DATA IN THIS EXERCISE:
************
(** ** The loop *)

Definition failed_round (x : Round) : Prop := exists l timeout, x = Tried l (Failed timeout).

(** The status the client gets for the attempts made. *)
Definition verdict (rs : list Round) : Z :=
  match last rs with
  | None => StatusBadGateway
  | Some NoBackend => StatusServiceUnavailable
  | Some (Tried _ a) => (attempt_result a).1
  end.

(** The attempts a request may make: all but the last failed, at most [n], one
    if it must not be repeated; it gives up only then. *)
Record disciplined (canRetry : bool) (n : nat) (rs : list Round) : Prop := {
  ds_failed : forall i x, rs !! i = Some x -> S i < length rs -> failed_round x;
  ds_bound : length rs <= n;
  ds_once : canRetry = false -> length rs <= 1;
  ds_persist : forall x, last rs = Some x -> failed_round x -> canRetry = false \/ length rs = n }.

Lemma verdict_snoc rs x : verdict (rs ++ [x]) = match x with NoBackend => StatusServiceUnavailable | Tried _ a => (attempt_result a).1 end.
Proof using Type. unfold verdict. rewrite last_snoc. by destruct x. Qed.

Lemma disciplined_snoc canRetry n done_ x :
  Forall failed_round done_ -> (canRetry = false -> done_ = []) -> length done_ < n ->
  (failed_round x -> canRetry = false \/ S (length done_) = n) -> disciplined canRetry n (done_ ++ [x]).
Proof using Type.
  intros Hf Hc Hlen Hx. split.
  - intros i y Hy Hi. rewrite length_app in Hi. cbn in Hi. rewrite lookup_app_l in Hy by lia.
    rewrite Forall_lookup in Hf. by eapply Hf.
  - rewrite length_app. cbn. lia.
  - intros Hn. rewrite (Hc Hn). cbn. lia.
  - intros y. rewrite last_snoc. intros [= <-] Hy. rewrite length_app. cbn.
    destruct (Hx Hy); [by left|right; lia].
Qed.

(** What the loop leaves, when the attempts [done_] failed before it. *)
Lemma serve_loop_hist r canRetry k : forall lastStatus h0 h done_,
  adds h0 h done_ [] (length done_) ->
  Forall failed_round done_ -> (canRetry = false -> done_ = []) -> (k = 0 -> done_ = []) ->
  lastStatus = (if decide (done_ = []) then 0%Z else verdict done_) ->
  hist targeted (serve_loop r canRetry k (Z.of_nat (length done_)) (Z.of_nat (length done_ + k)) lastStatus)
    (fun res h' => exists rs,
      adds h0 h' rs (match res with None => [verdict rs] | Some _ => [] end) (length rs - 1) /\
      disciplined canRetry (length done_ + k) rs /\
      match res with
      | Some s => s = (if decide (rs = []) then 0%Z else verdict rs) /\ Forall failed_round rs
      | None => True
      end) h.
Proof using Type.
  induction k as [|k IH]; intros lastStatus h0 h done_ Hadds Hfail Honce Hk Hlast; cbn [serve_loop].
  { specialize (Hk eq_refl). subst done_. exists []. split_and!; [exact Hadds| |done|done].
    split; cbn; try done; lia. }
  apply hist_call; [done|]. intros [b|].
  2:{ apply hist_call; [done|]. intros []. exists (done_ ++ [NoBackend]).
      split_and!; [|apply disciplined_snoc; [done|done|lia|by intros (?&?&?)]|done].
      rewrite verdict_snoc, length_app. eapply adds_step; [by eapply adds_step|done|by rewrite app_nil_r|done|cbn; lia]. }
  set (h1 := h ++ [Ob ENext (Some b)]).
  assert (H1 : adds h0 h1 done_ [] (length done_)).
  { eapply adds_step; [exact Hadds|done|by rewrite app_nil_r|done|cbn; lia]. }
  apply hist_bind. apply proxyOnce_hist.
  { unfold h1. rewrite picks_app. set_solver. }
  intros a h2 H2. pose proof (adds_trans _ _ _ _ _ _ _ _ _ H1 H2) as H12. cbn [app] in H12.
  rewrite Nat.add_0_r in H12. destruct a as [status headers body|timeout]; cbn [attempt_result attempt_writes] in *.
  - exists (done_ ++ [Tried (t_loc b) (Responded status headers body)]).
    split_and!; [|apply disciplined_snoc; [done|done|lia|by intros (?&?&?)]|done].
    rewrite verdict_snoc, length_app. cbn. by replace (length done_ + 1 - 1) with (length done_) by lia.
  - set (x := Tried (t_loc b) (Failed timeout)) in *.
    assert (Hx : failed_round x) by (unfold x, failed_round; eauto).
    destruct (negb canRetry || _) eqn:Hstop.
    + exists (done_ ++ [x]). split_and!.
      * rewrite length_app. cbn. by replace (length done_ + 1 - 1) with (length done_) by lia.
      * apply disciplined_snoc; [done|done|lia|]. intros _. apply orb_true_iff in Hstop as [Hn|Hn].
        -- left. by destruct canRetry.
        -- right. apply Z.eqb_eq in Hn. lia.
      * by rewrite decide_False, verdict_snoc by (by destruct done_).
      * apply Forall_app. by split; [|constructor].
    + apply orb_false_iff in Hstop as [Hn Ha]. apply Z.eqb_neq in Ha.
      apply hist_call; [done|]. intros [].
      replace (Z.of_nat (length done_) + 1)%Z with (Z.of_nat (length (done_ ++ [x]))) by (rewrite length_app; cbn; lia).
      replace (length done_ + S k) with (length (done_ ++ [x]) + k) by (rewrite length_app; cbn; lia).
      apply IH.
      * rewrite length_app. eapply adds_step; [exact H12|done|by rewrite app_nil_r|done|done].
      * apply Forall_app. by split; [|constructor].
      * intros Hf. by rewrite Hf in Hn.
      * intros ->. lia.
      * by rewrite decide_False, verdict_snoc by (by destruct done_).
Qed.

Lemma failed_verdict rs : Forall failed_round rs -> rs <> [] -> verdict rs <> 0%Z.
Proof using Type.
  intros Hf Hne. destruct rs as [|x rs] using rev_ind; [done|]. rewrite verdict_snoc.
  apply Forall_app in Hf as [_ Hx]. apply Forall_singleton in Hx as (l & t & ->). by destruct t.
Qed.

Lemma ServeHTTP_hist maxRetries r :
  hist targeted (ServeHTTP maxRetries r) (fun _ h => exists rs,
    adds [] h rs [verdict rs] (length rs - 1) /\
    disciplined (idempotentMethods (rq_Method r)) (Z.to_nat (maxRetries +64 1)) rs) [].
Proof using Type.
  unfold ServeHTTP. set (attempts := maxRetries +64 1).
  eapply hist_silent; [apply adds_nil|by apply silent_call|]. intros start h1 H1.
  apply hist_bind.
  assert (Hloop : hist targeted (serve_loop r (idempotentMethods (rq_Method r)) (Z.to_nat attempts) 0 attempts 0)
    (fun res h' => exists rs,
      adds [] h' rs (match res with None => [verdict rs] | Some _ => [] end) (length rs - 1) /\
      disciplined (idempotentMethods (rq_Method r)) (Z.to_nat attempts) rs /\
      match res with
      | Some s => s = (if decide (rs = []) then 0%Z else verdict rs) /\ Forall failed_round rs
      | None => True
      end) h1).
  { destruct (Z.leb_spec attempts 0).
    - replace (Z.to_nat attempts) with 0 by lia. exists []. split_and!; [exact H1| |done|done]. split; cbn; try done; lia.
    - pose proof (serve_loop_hist r (idempotentMethods (rq_Method r)) (Z.to_nat attempts) 0 [] h1 []) as Hs.
      cbn [length] in Hs. rewrite Nat.add_0_l, Z2Nat.id in Hs by lia. apply Hs; try done. }
  eapply hist_mono; [|exact Hloop]. cbn. intros res h2 (rs & H2 & Hd & Hres).
  assert (Hend : forall h3, adds [] h3 rs [verdict rs] (length rs - 1) ->
    hist targeted (finish ← call EPxNow; call (EPxMetric (ObserveRequest (Sub finish start))))
      (fun _ h => exists rs, adds [] h rs [verdict rs] (length rs - 1) /\
         disciplined (idempotentMethods (rq_Method r)) (Z.to_nat attempts) rs) h3).
  { intros h3 H3. eapply hist_silent; [exact H3|by apply silent_call|]. intros finish h4 H4.
    split; [done|]. intros []. exists rs. split; [|done].
    eapply adds_step; [exact H4|done|by rewrite app_nil_r|done|cbn; lia]. }
  destruct res as [st|]; [|by apply Hend].
  destruct Hres as [-> Hf]. case_decide as Hnil; cbn [Z.eqb negb].
  - apply hist_call; [done|]. intros []. apply Hend. subst rs. by eapply adds_step.
  - destruct (Z.eqb_spec (verdict rs) 0) as [Hz|_]; [by apply failed_verdict in Hz|].
    apply hist_call; [done|]. intros []. apply Hend. eapply adds_step; [exact H2|done|by rewrite app_nil_r|done|cbn; lia].
Qed.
************
EXERCISE REQUIREMENTS: Note which lines carry the word "timeout" in the material, then copy each of them.

RESULT FOR THIS TASK:
Definition failed_round (x : Round) : Prop := exists l timeout, x = Tried l (Failed timeout).
  rewrite Nat.add_0_r in H12. destruct a as [status headers body|timeout]; cbn [attempt_result attempt_writes] in *.
  - set (x := Tried (t_loc b) (Failed timeout)) in *.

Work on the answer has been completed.